Physics Asked by Skq A on January 27, 2021
If my understanding is correct, Hawking radiation is caused by two virtual photons separated by the event horizon of the black hole.
Then, if the universe expands fast enough, (probably faster than light in very, very small length) would it cause something similar to the Hawking radiation?
Your description of the origin of Hawking radiation is the one commonly used in popular science articles, but it just a metaphor and not really what happens. The vacuum is not full of virtual particles popping into existence and disappearing again. For more on this see Are vacuum fluctuations really happening all the time?
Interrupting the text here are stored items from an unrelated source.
Lemma load_config_runs s path r : sys (nodes r) = s ->
  runs (bad_files getenv s) r (load_config net getenv facilitynames st_dev junk_dev quiet_flag verbose_flag path)
    (fun ok r' => (exists new, errors r' = new ++ errors r /\ (ok = false -> new = [] -> mute_files getenv s)) /\
       (ok = true -> exists t r1, rtc edit (opened path t r) r1 /\ loaded s path (work_config r1) (work_config r'))).
Proof.
  intros Hs. unfold load_config. apply runs_unless. eapply runs_weaken; [by apply (readcfg0_of net getenv facilitynames s)|].
  intros ok r1 [[_ _ (new & He & _ & Hm)] Hed]. destruct ok; [|split; [by exists new|done]].
  destruct (Hed eq_refl) as [t Ht]. clear Hed Hm.
  assert (Hfail : forall r2, errors r2 = errors r1 -> (exists new, errors (report r2) = new ++ errors r /\ (false = false -> new = [] -> mute_files getenv s)) /\
    (false = true -> exists t r1, rtc edit (opened path t r) r1 /\ loaded s path (work_config r1) (work_config (report r2)))).
  { intros r2 E. split; [|done]. exists (here r2 :: new). split; [simpl; by rewrite E, He|done]. }
  wp. unfold isDefined. destruct (c_sysname (work_config r1)) eqn:E1; wp; [by apply Hfail|].
  destruct (c_sysop (work_config r1)) eqn:E2; wp; [by apply Hfail|].
  destruct (c_location (work_config r1)) eqn:E3; wp; [by apply Hfail|].
  destruct (c_nodeinfo (work_config r1)) eqn:E4; wp; [by apply Hfail|].
  destruct (pAddr (work_config r1)) eqn:E5; [wp; by apply Hfail|].
  destruct (pDomains (work_config r1)) eqn:E6; [wp; by apply Hfail|].
  apply runs_bind, runs_modify, runs_bind, runs_gets, runs_unless.
  set (r2 := r1 <| work_config ::= _ |>). assert (H2 : work_config r2 = finished (work_config r1)) by done.
  assert (H2e : errors r2 = errors r1) by done. clearbody r2.
  assert (Hld : forall c, c = finished (work_config r1) \/ (exists p t, c = (finished (work_config r1)) <| config_list ::= fun l => l ++ [mkconflist_type p t] |>) ->
    loaded s path (work_config r1) c).
  { intros c Hc. constructor; [|by rewrite E5|by rewrite E6|done]. rewrite E1, E2, E3, E4. by repeat constructor. }
  apply (runs_weaken _ _ (fun (ok : bool) r' => (ok = true -> loaded s path (work_config r1) (work_config r')) /\
    exists new, errors r' = new ++ errors r1 /\ (ok = false -> new <> []))).
  { destruct (c_passwords (work_config r2)) as [|c0 p] eqn:Ep.
    - apply runs_ret. split; [intros _; apply Hld; by left|]. by exists [].
    - eapply runs_weaken; [apply read_passwords_runs|]. intros [] r3.
      + intros [He3 [t3 Hc]]. split; [intros _; apply Hld; right; exists (c0 :: p), t3; by rewrite Hc, H2|].
        exists []. split; [by rewrite He3|done].
      + intros ->. split; [done|]. exists [here r2]. split; [simpl; by rewrite H2e|done]. }
  intros ok r3 [Hl (new3 & He3 & Hn3)]. destruct ok; [|split; [|done]].
  - eapply runs_weaken; [apply check_config_runs|]. intros ok r4 [Hc4 He4]. destruct ok; (split; [|]).
    + exists (new3 ++ new). by rewrite He4, He3, He, app_assoc.
    + intros _. exists t, r1. split; [done|]. rewrite Hc4. by apply Hl.
    + exists ((here r3 :: new3) ++ new). rewrite He4, He3, He. split; [simpl; by rewrite app_assoc|done].
    + done.
  - exists (new3 ++ new). rewrite He3, He. split; [by rewrite app_assoc|]. intros _ Hnil.
    apply app_eq_nil in Hnil as [? _]. by destruct Hn3.
Qed.

(** What the rest of the program may rely on. *)
Record accepted (s : SYS) (path : cstr) (c : BINKD_CONFIG) : Prop := {
  ac_blksize : MIN_BLKSIZE <= oblksize c <= MAX_BLKSIZE;
  ac_tries : 0 <= tries c <= 0xffff;
  ac_limits : 0 <= max_servers c /\ 0 <= max_clients c;
  ac_delays : 1 <= call_delay c /\ 1 <= rescan_delay c /\ 1 <= nettimeout c /\ 0 <= hold c /\ 0 <= hold_skipped c;
  ac_tzoff : -12 * 60 * 60 <= tzoff c <= 12 * 60 * 60;
  ac_names : Forall (fun t => t <> [] /\ (length t < 120)%nat) [c_sysname c; c_sysop c; c_location c; c_nodeinfo c];
  ac_inbound : c_inbound c = str "." \/ is_dir s (c_inbound c) = true;
  ac_nonsecure : inbound_nonsecure c = c_inbound c \/ is_dir s (inbound_nonsecure c) = true;
  ac_temp : temp_inbound c = [] \/ is_dir s (temp_inbound c) = true;
  ac_own : pAddr c <> [] /\ own_ok (pAddr c) /\ named c;
  ac_domains : pDomains c <> [] /\ Forall (domain_ok (pDomains c)) (pDomains c);
  ac_ports : port_ok (iport c) /\ port_ok (oport c);
  ac_listen : listen_ c <> [] /\ Forall (fun e => listen_ok e /\ l_port e <> []) (listen_ c);
  ac_files : exists t l, config_list c = mkconflist_type path t :: l;
  ac_usage : usageCount c = 1
}.

Lemma entry name k : find_keyword name = Some k -> k ∈ keywords.
Proof. intros H. apply find_some in H as [H _]. by apply list_elem_of_In. Qed.
Lemma int_bounds c0 c k v lo hi : ints_ok c0 c -> k ∈ keywords -> int_var k = Some v ->
  (bounds_ok k (get_int v c) = true -> lo <= get_int v c <= hi) -> lo <= get_int v c0 <= hi -> lo <= get_int v c <= hi.
Proof. intros Hi Hk Hv Hb H0. destruct (Hi k v Hk Hv) as [H|H]; [auto|by rewrite H]. Qed.

Lemma initial_fields : iport initial = default_port net /\ oport initial = default_port net /\
  lists initial = ([], [], [], []).
Proof. unfold initial, lock_config_structure. generalize (default_port net) as p. intros p. by vm_compute. Qed.

Lemma default_port_ok : port_ok (default_port net).
Proof.
  unfold default_port. destruct (find_port net []) as [p|] eqn:E.
  - split; [apply take_nonempty; [unfold MAXSERVNAME; lia|by eapply find_port_some]|].
    simpl. unfold strnzcpy, MAXSERVNAME. rewrite length_take. lia.
  - unfold find_port in E. by destruct (known_service _ _).
Qed.
Lemma usage_files f c : usageCount (c <| config_list ::= f |>) = usageCount c. Proof. done. Qed.
Lemma initial_usage : usageCount initial = 1.
Proof. unfold initial, lock_config_structure. generalize (default_port net) as p. intros p. by vm_compute. Qed.
Lemma initial_ok s path t : let c := initial <| config_list ::= fun l => l ++ [mkconflist_type path t] |> in
  config_list c = [mkconflist_type path t] /\
  ints_ok initial c /\ strs_ok s initial c /\ ports_ok c /\ own_ok (pAddr c) /\ named c /\
  Forall (domain_ok (pDomains c)) (pDomains c) /\ Forall listen_ok (listen_ c).
Proof.
  destruct initial_fields as (Hi & Ho & Hl). revert Hi Ho Hl. generalize initial as c0. intros c0 Hi Ho [= Ha Hd Hc Hl] c.
  split; [change (config_list c) with (config_list c0 ++ [mkconflist_type path t]); by rewrite Hc|].
  assert (H : pAddr c = [] /\ pDomains c = [] /\ listen_ c = [] /\ iport c = default_port net /\ oport c = default_port net)
    by (split_and!; [exact Ha|exact Hd|exact Hl|exact Hi|exact Ho]).
  destruct H as (Ea & Ed & El & Ei & Eo). unfold named, ports_ok. rewrite Ea, Ed, El, Ei, Eo.
  split_and!; [intros k v _ _; right; by destruct v|intros k v _ _; right; by destruct v|apply default_port_ok..
    |split; [constructor|done]|right; constructor|constructor|constructor].
Qed.

Lemma find_port_filled p : port_ok p -> fill_port p (mklistenchain [] []) = mklistenchain [] p.
Proof.
  intros [_ Hl]. unfold fill_port. cbn [l_port]. unfold strnzcpy.
  by rewrite take_ge by (unfold MAXSERVNAME in *; lia).
Qed.
Lemma fill_port_ok p e : port_ok p -> listen_ok e -> listen_ok (fill_port p e) /\ l_port (fill_port p e) <> [].
Proof.
  intros [Hp Hl] [H1 H2]. unfold fill_port. destruct (l_port e) as [|c t] eqn:E.
  - cbn. unfold strnzcpy. rewrite take_ge by (unfold MAXSERVNAME in *; lia). split; [by split|done].
  - split; [split; [done|by rewrite E]|by rewrite E].
Qed.

(** Fields the command line and the last steps leave alone. *)
Lemma finished_fields {A} (f : BINKD_CONFIG -> A) c :
  (forall b c, f (c <| percents := b |>) = f c) -> (forall b c, f (c <| printq := b |>) = f c) ->
  (forall n c, f (c <| conlog := n |>) = f c) -> (forall n c, f (c <| loglevel := n |>) = f c) ->
  (forall l c, f (c <| listen_ := l |>) = f c) -> (forall t c, f (c <| inbound_nonsecure := t |>) = f c) ->
  f (finished c) = f c.
Proof.
  intros H1 H2 H3 H4 H5 H6. unfold finished, finish_inbound, finish_listen, apply_flags.
  repeat case_match; repeat first [rewrite H6|rewrite H5|rewrite H4|rewrite H3|rewrite H2|rewrite H1]; done.
Qed.

Lemma opened_ok s path t r r1 : sys (nodes r) = s -> work_config r = initial -> rtc edit (opened path t r) r1 ->
  let c := work_config r1 in
  ints_ok initial c /\ strs_ok s initial c /\ ports_ok c /\ own_ok (pAddr c) /\ named c /\
  Forall (domain_ok (pDomains c)) (pDomains c) /\ Forall listen_ok (listen_ c) /\
  usageCount c = 1 /\ exists l, config_list c = mkconflist_type path t :: l.
Proof.
  intros Hs Hw Hr. assert (Ho : work_config (opened path t r) = (work_config r) <| config_list ::= fun l => l ++ [mkconflist_type path t] |>)
    by reflexivity.
  rewrite Hw in Ho. assert (Iu : usageCount (work_config (opened path t r)) = 1) by (rewrite Ho, usage_files; exact initial_usage).
  destruct (initial_ok s path t) as (Hf & I1 & I2 & I3 & I4 & I5 & I6 & I7). rewrite <- Ho in *.
  clear Ho Hw. assert (Hso : sys (nodes (opened path t r)) = s) by done. split_and!.
  - apply (edits_keep (fun r => ints_ok initial (work_config r)) (opened path t r)); [|exact Hr|exact I1]. intros. by eapply edit_ints.
  - apply (edits_keep (fun r => sys (nodes r) = s /\ strs_ok s initial (work_config r)) (opened path t r) r1); [|exact Hr|done].
    intros a b Hab [Ha Hb]. split; [by rewrite (edit_sys _ _ Hab)|by eapply edit_strs].
  - apply (edits_keep (fun r => ports_ok (work_config r)) (opened path t r)); [|exact Hr|exact I3]. intros. by eapply edit_ports.
  - eapply (edits_keep (fun r => own_ok (pAddr (work_config r)))); [|exact Hr|exact I4]. intros. by eapply edit_own.
  - apply (edits_keep (fun r => named (work_config r)) (opened path t r)); [|exact Hr|exact I5]. intros. by eapply edit_named.
  - eapply (edits_keep (fun r => Forall (domain_ok (pDomains (work_config r))) (pDomains (work_config r))));
      [|exact Hr|exact I6]. intros. by eapply edit_domains.
  - eapply (edits_keep (fun r => Forall listen_ok (listen_ (work_config r)))); [|exact Hr|exact I7]. intros. by eapply edit_listen.
  - apply (edits_keep (fun r => usageCount (work_config r) = 1) (opened path t r)); [|exact Hr|exact Iu].
    intros a b Hab Ha. by rewrite (edit_usage _ _ Hab).
  - apply (edits_keep (fun r => [mkconflist_type path t] `prefix_of` config_list (work_config r)) _ _) in Hr as [l Hl].
    + by exists l.
    + intros a b Hab Hp. etrans; [exact Hp|by apply edit_files].
    + by rewrite Hf.
Qed.

(** [initial] by its fields. *)
Lemma initial_numbers : forall v, get_int v initial = get_int v
  (lock_config_structure (mkRESOLVER (fun _ => None) (fun _ => None) (fun _ => true)) (zero_config false false)).
Proof. intros v. unfold initial, lock_config_structure. generalize (default_port net) as p. intros p. destruct v; by vm_compute. Qed.

(** Fields of the configuration returned that are as the files left them. *)
Definition untouched {A} (f : BINKD_CONFIG -> A) : Prop :=
  (forall b c, f (c <| percents := b |>) = f c) /\ (forall b c, f (c <| printq := b |>) = f c) /\
  (forall n c, f (c <| conlog := n |>) = f c) /\ (forall n c, f (c <| loglevel := n |>) = f c) /\
  (forall l c, f (c <| listen_ := l |>) = f c) /\ (forall t c, f (c <| inbound_nonsecure := t |>) = f c) /\
  (forall g c, f (c <| config_list ::= g |>) = f c).
Lemma loaded_field {A} (f : BINKD_CONFIG -> A) s path c1 c : loaded s path c1 c -> untouched f -> f c = f c1.
Proof.
  intros [_ _ _ Hf] (H1 & H2 & H3 & H4 & H5 & H6 & H7).
  destruct Hf as [->|(p & t & ->)]; [|rewrite H7]; by apply finished_fields.
Qed.
Lemma loaded_list {A} (f : BINKD_CONFIG -> A) s path c1 c : loaded s path c1 c ->
  (forall g c, f (c <| config_list ::= g |>) = f c) -> f c = f (finished c1).
Proof. intros [_ _ _ Hf] H. destruct Hf as [->|(p & t & ->)]; [done|by rewrite H]. Qed.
The actual reason for Hawking radiation is rather more complicated than this. There is an attempt to explain it in relatively simple terms in An explanation of Hawking Radiation but even this will be difficult for non-physicists. However the key point you need to take away is that no Hawking radiation exists unless there is an event horizon present. That means the universe cannot create Hawking radiation just because spacetime is expanding.
However if the expansion is accelerating then we do get an event horizon around the visible universe called the cosmological event horizon, and this event horizon does produce Hawking radiation. And indeed it seems that the expansion is indeed accelerating due to the presence of dark energy. This means that as I write this a cosmological event horizon is forming around us, though technically it will take an infinite time to form. The Hawking radiation produced by the cosmological event horizon is far too small ever to be measured, but it does exist.